Chapter 20 Machine learning technicques

20.1 Gradient descent

20.1.1 Vector functions

Exercise 20.1

Consider a function \(f(\boldsymbol{x}) = e^{-\boldsymbol{x} \cdot \boldsymbol{x}'}\) where \(\boldsymbol{x}' = (x_{1}, x_{2})\).
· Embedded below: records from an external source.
Lemma op_turns o s : let '(s', es, _) := run_op d provider o s in
  match o with
  | StartTurn turn _ => boundaries es = [] /\ open_turn s' = [Some turn]
  | _ => turns_kept s es s'
  end.
Proof.
  destruct o as [turn p|p|uuid f|id r|id c answer| |]; cbn [run_op].
  - unfold start_turn, send_raw, emit, modify, gets, log, ret, bind.
    destruct (d_prompt_frame d p); [|done]. cbn [with_turn st_open]. by destruct (st_open s).
  - revert s. change (obeys turns_kept (steer d p ;! ret tt)). unfold steer. handler.
  - apply law_turns.
  - unfold respond_to_permission, send_raw, emit, modify, gets, log, ret, bind. destruct (st_asks s !! id); [|done].
    cbn [with_asks st_open]. by destruct (st_open s).
  - revert s. destruct c as [|m|m]; [|apply obeys_bind; [|intros; apply obeys_ret] ..].
    + apply obeys_bind; [apply control_turns|intros; apply obeys_ret].
    + apply obeys_bind; [apply control_turns|]. intros [u|e]; [|apply obeys_ret]. by apply obeys_bind; [intros ?|intros; apply obeys_ret].
    + apply obeys_bind; [apply control_turns|]. intros [u|e]; [|apply obeys_ret]. by apply obeys_bind; [intros ?|intros; apply obeys_ret].
  - by apply finish_turns.
  - done.
Qed.
Lemma send_unasked frame : answer_wire frame = None -> obeys (answers_from []) (send_raw frame).
Proof.
  intros E s. unfold send_raw, gets, log, ret, bind. destruct (st_open s); apply answers_none; try done.
  cbn. by rewrite E.
Qed.

Lemma emit_answers e : obeys (answers_from []) (emit e).
Proof. intros s. by apply answers_none. Qed.

Lemma control_answers id c answer : obeys (answers_from []) (control d provider id c answer).
Proof.
  unfold control. destruct (d_control_frame d id c) as [f|] eqn:E; [|apply obeys_ret].
  apply obeys_bind; [by eapply send_unasked, law_control|intros; apply obeys_ret].
Qed.

Lemma respond_answers id r : obeys (answers_from []) (respond_to_permission d id r).
Proof.
  intros s. unfold respond_to_permission, send_raw, emit, modify, gets, log, ret, bind.
  destruct (st_asks s !! id) as [ask|] eqn:E; [|by apply answers_none].
  cbn [with_asks st_open]. destruct (st_open s); unfold answers_from; cbn.
  - rewrite law_response. cbn. by rewrite pending_delete.
  - rewrite <-(pending_delete _ _ _ E). by apply submseteq_cons.
Qed.

Lemma prompt_answers p f : d_prompt_frame d p = Ok f -> obeys (answers_from []) (send_raw f).
Proof. intros E. by eapply send_unasked, law_prompt. Qed.

Lemma op_answers o : obeys (answers_from (asked_by_op o)) (run_op d provider o).
Proof.
  assert (forall A (m : M A), obeys (answers_from []) m -> obeys (answers_from []) (m ;! ret tt)) as Hret.
  { intros A m Hm. apply obeys_bind; [done|intros; apply obeys_ret]. }
  destruct o as [turn p|p|uuid f|id r|id c answer| |]; cbn [run_op asked_by_op].
  - apply Hret. unfold start_turn. apply obeys_bind; [intros s; by apply answers_none|intros _].
    destruct (d_prompt_frame d p) as [f|e] eqn:E; [|apply obeys_ret].
    apply obeys_bind; [by eapply prompt_answers|]. intros [u|e]; [|apply obeys_ret].
    apply obeys_bind; [apply emit_answers|intros; apply obeys_ret].
  - apply Hret. unfold steer. destruct (d_prompt_frame d p) as [f|e] eqn:E; [|apply obeys_ret].
    apply obeys_bind; [by eapply prompt_answers|intros; apply obeys_ret].
  - apply law_answers.
  - apply Hret, respond_answers.
  - destruct c as [|m|m]; apply Hret; [apply control_answers|..]; (apply obeys_bind; [apply control_answers|]); intros [u|e];
      try apply obeys_ret; (apply obeys_bind; [apply emit_answers|intros; apply obeys_ret]).
  - apply finish_answers.
  - intros s. by apply answers_none.
Qed.

Lemma control_subagents id c answer : obeys subagents_paired (control d provider id c answer).
Proof. unfold control. handler. Qed.

Lemma op_subagents o : obeys subagents_paired (run_op d provider o).
Proof.
  assert (forall A (m : M A), obeys subagents_paired m -> obeys subagents_paired (m ;! ret tt)) as Hret.
  { intros A m Hm. apply obeys_bind; [done|intros; apply obeys_ret]. }
  destruct o as [turn p|p|uuid f|id r|id c answer| |]; cbn [run_op].
  - apply Hret. intros s. unfold start_turn, send_raw, emit, modify, gets, log, ret, bind.
    destruct (d_prompt_frame d p); [|by intros x]. cbn [with_turn st_open]. destruct (st_open s); by intros x.
  - apply Hret. unfold steer. handler.
  - apply law_subagents.
  - apply Hret. intros s. unfold respond_to_permission, send_raw, emit, modify, gets, log, ret, bind.
    destruct (st_asks s !! id); [|by intros x]. cbn [with_asks st_open]. destruct (st_open s); by intros x.
  - destruct c as [|m|m]; apply Hret; [apply control_subagents|..]; (apply obeys_bind; [apply control_subagents|]); intros [u|e];
      try apply obeys_ret; (apply obeys_bind; [by intros s x|intros; apply obeys_ret]).
  - by apply finish_subagents.
  - by intros s x.
Qed.

(** ** What holds of all sessions *)

Lemma of_session_snoc {A} (f : op -> list A) sid xs i o :
  of_session f sid (xs ++ [(i, o)]) = of_session f sid xs ++ if i =? sid then f o else [].
Proof. unfold of_session. rewrite flat_map_app. cbn. by rewrite app_nil_r. Qed.

(** The turns of a session with a boundary, then the open one. *)
Definition turns_seen (sid : nat) (xs : list (nat * op)) : list (option rstr) :=
  let w := run_world d provider xs in boundaries (session_log sid w) ++ open_turn (session w sid).

Lemma turns_seen_snoc sid xs i o : turns_seen sid (xs ++ [(i, o)]) =
  match (if i =? sid then started_by o else []) with
  | [] => turns_seen sid xs
  | started => boundaries (session_log sid (run_world d provider xs)) ++ started
  end.
Proof.
  unfold turns_seen. rewrite run_snoc. destruct (Nat.eqb_spec i sid) as [->|Hne].
  2: { by destruct (other_step (run_world d provider xs) sid i o Hne) as [-> ->]. }
  destruct (own_step (run_world d provider xs) sid o) as (es & u & E & -> & _). pose proof (op_turns o
    (with_tasks (wd_tasks (run_world d provider xs)) (session (run_world d provider xs) sid))) as Ho. rewrite E in Ho.
  unfold boundaries. rewrite omap_app, <-app_assoc.
  destruct o; cbn [started_by]; try (unfold turns_kept, boundaries in Ho; by rewrite Ho).
  destruct Ho as [Hb ->]. unfold boundaries in Hb. by rewrite Hb.
Qed.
Define the function in python. It’s argument should be a single vector \(\boldsymbol{x}\), and it should do the calculations in vector form.
Compute the function value at \(\boldsymbol{x}_1 = (0, 1)'\), \(\boldsymbol{x}_2 = (1, 0)'\) and \(\boldsymbol{x}_3 = (1, 1)'\). Use column vectors as input!
Compute (analytically, on paper) the gradient of the function. You may want to do it in non-vector form, writing the function as \(f(x_{1}, x_{2}) = e^{-(x_{1}^{2} + x_{2}^{2})}\). Compute the gradient, and transform it back into vector form!
Define the gradient function in python. It should have a single argument, the vector \(\boldsymbol{x}\), and it should return a vector, the gradient value.
Use the function to compute the gradient value at \(\boldsymbol{x}_{1} = (0, 1)'\), \(\boldsymbol{x}_{2} = (1, 0)'\) and \(\boldsymbol{x}_{3} = (1, 1)'\).
Can this function compute gradient value at \(\boldsymbol{x}_{1} = (0, 1, 2, 3)'\)? Explain, and try!

The solution

20.1.2 Visualizing the function and gradient

One can visualize functions that have 2-D vector argument. Let’s do it with the function

def f(x):
    z = np.exp(-x.T @ x)
    return z

def grad(x):
    g = -2 * x * np.exp(-x.T @ x)
    return g

def showFG(f, grad = None,
           levels = (0.01, 0.033, 0.1, 0.33),
           x1range = (-2, 2), x2range=(-2, 2)):
    nGrid = 26
    ex1 = np.linspace(x1range[0], x1range[1], nGrid)
    ex2 = np.linspace(x2range[0], x2range[1], nGrid)
    (xm1, xm2) = np.meshgrid(ex1, ex2)
    x1 = xm1.ravel()
    x2 = xm2.ravel()
    z = np.zeros_like(xm1)
    g1 = np.zeros_like(xm1)
    g2 = np.zeros_like(xm1)
    for i in range(nGrid):
        for j in range(nGrid):
            x = np.array([[xm1[i,j]], [xm2[i,j]]])
            z[i,j] = f(x)[0,0]
            if grad is not None:
               g = grad(x)
               g1[i,j] = g[0,0]
               g2[i,j] = g[1,0]
    fig = plt.figure()
    ax = fig.add_subplot(111)
    ax.set_aspect('equal')
    cs = ax.contour(ex1, ex2, z, levels = levels)
    ax.clabel(cs, inline=1, fontsize=10)
    ax.quiver(ex1, ex2, g1, g2, width=0.002, headwidth=5)
    ## Print suggested levels, in case it is hard to know what is good
    print("Suggested levels:")
    print(np.percentile(z, (20, 40, 60, 80)))

showFG(f, grad)

## Suggested levels:
## [0.01147941 0.03540862 0.10921903 0.3368896 ]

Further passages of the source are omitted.